The Future of Thermal Tourism in Turkey

Turkey is located on one of the most significant geothermal lines. Thermal water in Turkey is of higher quality than in other countries in terms of resource capacity, physical and chemical features, temperatures (20-110 °C), flows (2-500 l/s.), and healing capacity.

The importance of using geothermal water in tourism has recently increased. Thermal and hot springs that used to be run by traditional methods are now being run by more modern tourism facilities. As a result of such demands, modern thermal tourism investments increase around the traditionally operated thermal springs in many parts of Anatolia. However, there are some problems as a result of uncontrolled and unplanned investments which are developed very rapidly. If no measures are taken, soon these could develop into more serious problems that may be more difficult to solve in future. Therefore, in the use of thermal waters, rational, effective, and productive plans should be carried out in order to ensure sustainable development (Kervankiran and Kaya 2013).

One of the main problems confronting the development of thermal tourism in Turkey is the shortage of specialist personnel due to the rapidly increasing number of thermal facilities in Turkey (including clinics, medical applications, and research centers in addition to thermal units). These centers require technical and professional staff. Relevant education in this area should be increased in the medical faculties in Turkey to fulfill this need.

The future of thermal tourism in Turkey is largely dependent on the sustainable use of geothermal waters. The use of thermal centers for tourism purposes is mainly driven by economic concerns. However, the physical, ecological, and social carrying capacities of the resources which are used must also be taken into consideration. Taking into consideration thermal centers as a whole, efficient planning for minimal negative impact to the environment and the community should be carried out.

Geothermal waters may contain boron, arsenic, mercury, lead, chromium, and heavy metals. If these waters are released into the environment without treatment after use, they could have serious negative impacts on the environment as well as on human health.

Many other countries which use geothermal energy, such as Japan, the USA, and Iceland, use modern techniques, such as “reinjection”(binary cycle system) to minimize the negative impact these waters could have on the environment. Through the “reinjection” technique, the geothermal waters are pumped back into a reservoir inside the Earth, and by so doing, the negative impacts on the environment discussed above are avoided. The establishment and operation of reinjection systems is mandatory in many countries using geothermal energy. In geothermal areas where this technique is not employed, the application of treatment technologies is mandatory for the conservation of the environment. If reinjection is not done, the reservoir’s pressure will decline, geothermal waters will mix with surface waters and with underground potable water, and the temperature of the geothermal water may change. Although the establishment and operation of a reinjection system is costly, it is significant in preventing environmental problems in the long term (Kervankiran 2013).

It is particularly important that unplanned and uncontrolled settlements in the periphery of newly developing spa environments are prevented. In the majority of these illegal structures, thermal waters are used without permission. These operations are licensed by local municipalities unlike the high-quality operations which are licensed by the central government. Service quality in such facilities is poor, the super and infrastructure are inadequate and there are hygiene-related problems; yet these facilities are still preferred by visitors from adjacent settlement areas. Essentially, the future of thermal tourism centers is significantly affected by such negative aspects. The responsibility for ensuring the sustainability of geothermal resources in such areas falls mainly on central and local administrators (mainly municipalities) and the proprietors of tourism facilities. Relevant academic studies in this subject and projects aiming to minimize negative aspects should be supported.

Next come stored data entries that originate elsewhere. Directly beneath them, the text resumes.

Fixpoint getRequestables (descName : string) (fields : list selection) : M DocumentMapping (list Requestable * list aggregateRequest) :=
  match fields with
  | [] => mret ([], [])
  | SelField f :: rest =>
      let* index := (fun m => (m, FirstIndexOfName m f.(rf_Name))) in
      let* _ := modify (add_render index (getRenderKey f)) in
      let* (fs, ags) := getRequestables descName rest in
      mret (RField (mkMField index f.(rf_Name)) :: fs, ags)
  | SelSelect h inner :: rest =>
      let* index := read GetNextIndex in
      let* innerSelect := mlift (toSel index (mkRSelect h inner) descName) in
      let* _ := modify (fun m => SetChildAt m index (sl_DocumentMapping innerSelect)) in
      let* _ := modify (add_render index (getRenderKey h.(rh_Field))) in
      let* _ := modify (fun m => Add m index h.(rh_Field).(rf_Name)) in
      let* (fs, ags) := getRequestables descName rest in
      mret (shares innerSelect :: fs, ags)
  | SelAggregate a :: rest =>
      let* index := read GetNextIndex in
      let* aggregate := mlift (getAggregateRequests index a) in
      let* _ := modify (add_render index (getRenderKey a.(ra_Field))) in
      let* _ := modify (fun m => Add m index a.(ra_Field).(rf_Name)) in
      let* (fs, ags) := getRequestables descName rest in
      mret (fs, aggregate :: ags)
  | SelNil :: _ => mfail NewErrUnhandledType
  end.

(** Joins that only an order needs. *)
Fixpoint orderJoins (descName : string) (conditions : list rOrderCondition) (existing : list Requestable) : M DocumentMapping (list Requestable) :=
  match conditions with
  | [] => mret existing
  | c :: conditions =>
      match c.(ro_Fields) with
      | joinField :: _ :: _ =>
          let* mapped := read (fun m => indexes m joinField) in
          match mapped with
          | [] =>
              let* index := read GetNextIndex in
              let* _ := modify (fun m => Add m index joinField) in
              let* innerSelect := mlift (toSel index (mkRSelect (named_head joinField ObjectSelection) []) descName) in
              let* _ := modify (fun m => SetChildAt m index (sl_DocumentMapping innerSelect)) in
              orderJoins descName conditions (existing ++ [shares innerSelect])
          | _ => orderJoins descName conditions existing
          end
      | _ => orderJoins descName conditions existing
      end
  end.

Definition resolveOrderDependencies (descName : string) (source : option (list rOrderCondition)) (existing : list Requestable) : M DocumentMapping (list Requestable) :=
  match source with None => mret existing | Some conditions => orderJoins descName conditions existing end.

(** ** The targets of aggregates *)

(** Selects of the objects that the order and the filter of a target go through. *)
Definition mapAggregateNestedTargets (target : aggregateRequestTarget) (root : SelectionType) : list selection :=
  flat_map (fun cond => match cond.(ro_Fields) with name :: _ :: _ => [SelSelect (named_head name root) []] | _ => [] end) (default [] target.(rq_order)) ++
  flat_map (fun e =>
    match e.2 with
    | VMap cond => if existsb (fun inner => is_map inner.2) cond then [SelSelect (named_head e.1 root) []] else []
    | _ => []
    end) (default [] target.(rq_filter)).

(** The selects below a mapping that was copied keep the mappings of the original. *)
Definition detach (old : DocumentMapping) (r : Requestable) : Requestable :=
  match r with
  | RSelect (mkInfo t None cid col) fs => RSelect (mkInfo t (mjoin (old.(ChildMappings) !! t.(tg_Field).(f_Index))) cid col) fs
  | r => r
  end.

(** What is aggregated: an inline array, or one of the fields. *)
Inductive aggHost := HArray (t : Targetable) | HField (r : Requestable).

(** The host of a target among what has been requested, and the filter as it was converted. *)
Definition findHost (desc : CollectionDescription) (target : aggregateRequestTarget) (fields : list Requestable) (m : DocumentMapping)
    : result (option aggHost * option Filter) :=
  match indexes m target.(hostExternalName) with
  | [] => Ok (None, None)
  | _ =>
      match (match GetField desc target.(hostExternalName) with Some fd => if IsObject fd then None else Some fd | None => None end) with
      | Some fieldDesc =>
          let order := match target.(rq_order) with
                       | Some (c :: _) => Some [mkMOrder [] c.(ro_Direction)]
                       | _ => None
                       end in
          let! filter := ToFilter target.(rq_filter) (Some m) in
          Ok (Some (HArray (mkTargetable (mkMField (Z.to_nat fieldDesc.(fd_ID)) target.(hostExternalName)) None filter target.(rq_limit) None order false)), None)
      | None =>
          let! childObjectIndex := FirstIndexOfName m target.(hostExternalName) in
          let! childMapping := ptr_child (Some m) childObjectIndex in
          let! convertedFilter := ToFilter target.(rq_filter) childMapping in
          let! order := toOrderBy target.(rq_order) childMapping in
          Ok (HField <$> tryGetTarget target.(hostExternalName) convertedFilter target.(rq_limit) order fields, convertedFilter)
      end
  end.

(** A host that was not requested is made and added. *)
Definition makeHost (root : SelectionType) (desc : CollectionDescription) (target : aggregateRequestTarget) (converted : option Filter)
    : M DocumentMapping Requestable :=
  let name := target.(hostExternalName) in
  let* index := read GetNextIndex in
  let* childIsMapped := read (fun m => negb (Nat.eqb (length (indexes m name)) 0)) in
  let* childCollectionName := mlift (getCollectionName name root desc.(cd_Name)) in
  let nested := mapAggregateNestedTargets target root in
  let* (childMapping, childDesc) := mlift (getTopLevelInfo name root childCollectionName) in
  let* (childMapping, childFields) := (fun m =>
    match getRequestables childDesc.(cd_Name) nested childMapping with
    | (c, Ok (fs, _)) => (m, Ok (c, fs))
    | (_, Err e) => (m, Err e)
    | (_, Panic) => (m, Panic)
    end) in
  let childFields := detach childMapping <$> childFields in
  let childMapping := CloneWithoutRender childMapping in
  let* _ := modify (fun m => SetChildAt m index (Some childMapping)) in
  let* filter := if childIsMapped then mret converted else mlift (ToFilter target.(rq_filter) (Some childMapping)) in
  let* order := mlift (toOrderBy target.(rq_order) (Some childMapping)) in
  let* _ := modify (fun m => Add m index name) in
  mret (RSelect (mkInfo (mkTargetable (mkMField index name) None filter target.(rq_limit) None order false) None None childCollectionName) childFields).

(** The mapping of a select below one with mapping [m]. *)
Definition select_mapping (m : DocumentMapping) (i : SelectInfo) : option DocumentMapping :=
  match i.(si_DocumentMapping) with
  | Some own => Some own
  | None => mjoin (m.(ChildMappings) !! i.(si_Targetable).(tg_Field).(f_Index))
  end.

Definition host_target (host : aggHost) : Targetable :=
  match host with
  | HArray t => t
  | HField (RSelect i _) => i.(si_Targetable)
  | HField r => at_index (GetIndex r) (GetName r)
  end.

(** The child of a host that is aggregated. *)
Definition childTarget (target : aggregateRequestTarget) (host : aggHost) (m : DocumentMapping) : result (option Field) :=
  if String.eqb target.(childExternalName) "" then Ok None
  else
    match host with
    | HField (RSelect i _) =>
        match select_mapping m i with
        | None => Panic
        | Some hostMapping =>
            match indexes hostMapping target.(childExternalName) with
            | [] => Err ErrUnableToIdAggregateChild
            | index :: _ => Ok (Some (mkMField index target.(childExternalName)))
            end
        end
    | _ => Err NewErrUnhandledType
    end.

Fixpoint resolveTargets (root : SelectionType) (desc : CollectionDescription) (targets : list aggregateRequestTarget) (fields : list Requestable)
    : M DocumentMapping (list AggregateTarget * list Requestable) :=
  match targets with
  | [] => mret ([], fields)
  | target :: targets =>
      let* (found, converted) := (fun m => (m, findHost desc target fields m)) in
      let* (host, fields) :=
        match found with
        | Some host => mret (host, fields)
        | None => let* dummyJoin := makeHost root desc target converted in mret (HField dummyJoin, fields ++ [dummyJoin])
        end in
      let* child := (fun m => (m, childTarget target host m)) in
      let* (rest, fields) := resolveTargets root desc targets fields in
      mret (mkMTarget (host_target host) child :: rest, fields)
  end.

Fixpoint resolveEach (root : SelectionType) (desc : CollectionDescription) (aggregates : list aggregateRequest) (fields : list Requestable)
    : M DocumentMapping (list Requestable) :=
  match aggregates with
  | [] => mret fields
  | aggregate :: aggregates =>
      let* (targets, fields) := resolveTargets root desc aggregate.(ar_targets) fields in
      resolveEach root desc aggregates (fields ++ [RAggregate (mkMAggregate aggregate.(ar_field) targets [])])
  end.

(** [fieldAt], which has to be an aggregate. *)
Definition aggregateAt (fields : list Requestable) (index : nat) : result Aggregate :=
  match fieldAt fields index with Some (RAggregate a) => Ok a | _ => Panic end.

(** The dependencies of an aggregate are appended to it. *)
Definition pairUp (fields : list Requestable) (aggregate : aggregateRequest) : result (list Requestable) :=
  let id := aggregate.(ar_field).(f_Index) in
  let! a := aggregateAt fields id in
  let! _ := rmap (aggregateAt fields) aggregate.(ar_dependencyIndexes) in
  match list_find (fun r => GetIndex r = id) fields with
  | Some (i, _) => Ok (<[i := RAggregate (mkMAggregate a.(ag_Field) a.(ag_AggregateTargets) (a.(ag_Dependencies) ++ aggregate.(ar_dependencyIndexes)))]> fields)
  | None => Panic
  end.

Definition resolveAggregates (root : SelectionType) (aggregates : list aggregateRequest) (inputFields : list Requestable) (desc : CollectionDescription)
    : M DocumentMapping (list Requestable) :=
  let* fields := resolveEach root desc aggregates inputFields in
  mlift (foldl (fun fields aggregate => let! fields := fields in pairUp fields aggregate) (Ok fields) aggregates).
End Resolve.

(** ** Selects *)

(** The mapping that a group needs when no inner group has been requested. *)
Definition mapGroup (groupBy : option (list string)) (m : DocumentMapping) : DocumentMapping :=
  match groupBy with
  | Some _ => match m.(IndexesByName) !! GroupFieldName with Some _ => m | None => Add m (GetNextIndex m) GroupFieldName end
  | None => m
  end.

The future of thermal tourism in Turkey is dependent on the sustainable use of geothermal waters. If we want to give future generations the opportunity to use thermal tourism areas which derive their resources mainly from their physical structures and specific physical carrying capacities, these waters which are the source of healing should be inspected on a regular basis and their usage controlled. Furthermore, the monopolization of geothermal resources like in many countries in the world (Japan, Germany, Italy, Hungary, etc.) and their management should be regulated.

The tasks and responsibilities regarding the extraction of thermal waters in Turkey, their usage, operation, inspection, and the relevant planning are allocated to different administrative units. Sometimes, this can generate a conflict in terms of authority. To avoid such a situation, the Ministry of Culture and Tourism, the Ministry of Health, the Ministry of Energy and Natural Resources, the Prime Ministry, and State Planning Organizations need to work in coordination and all stakeholders including public administrators and private sector representatives, civil society organizations, academics, and local administrators should contribute to the generation of a common outlook for the preparation and application of short-, medium-, and long-term master plans.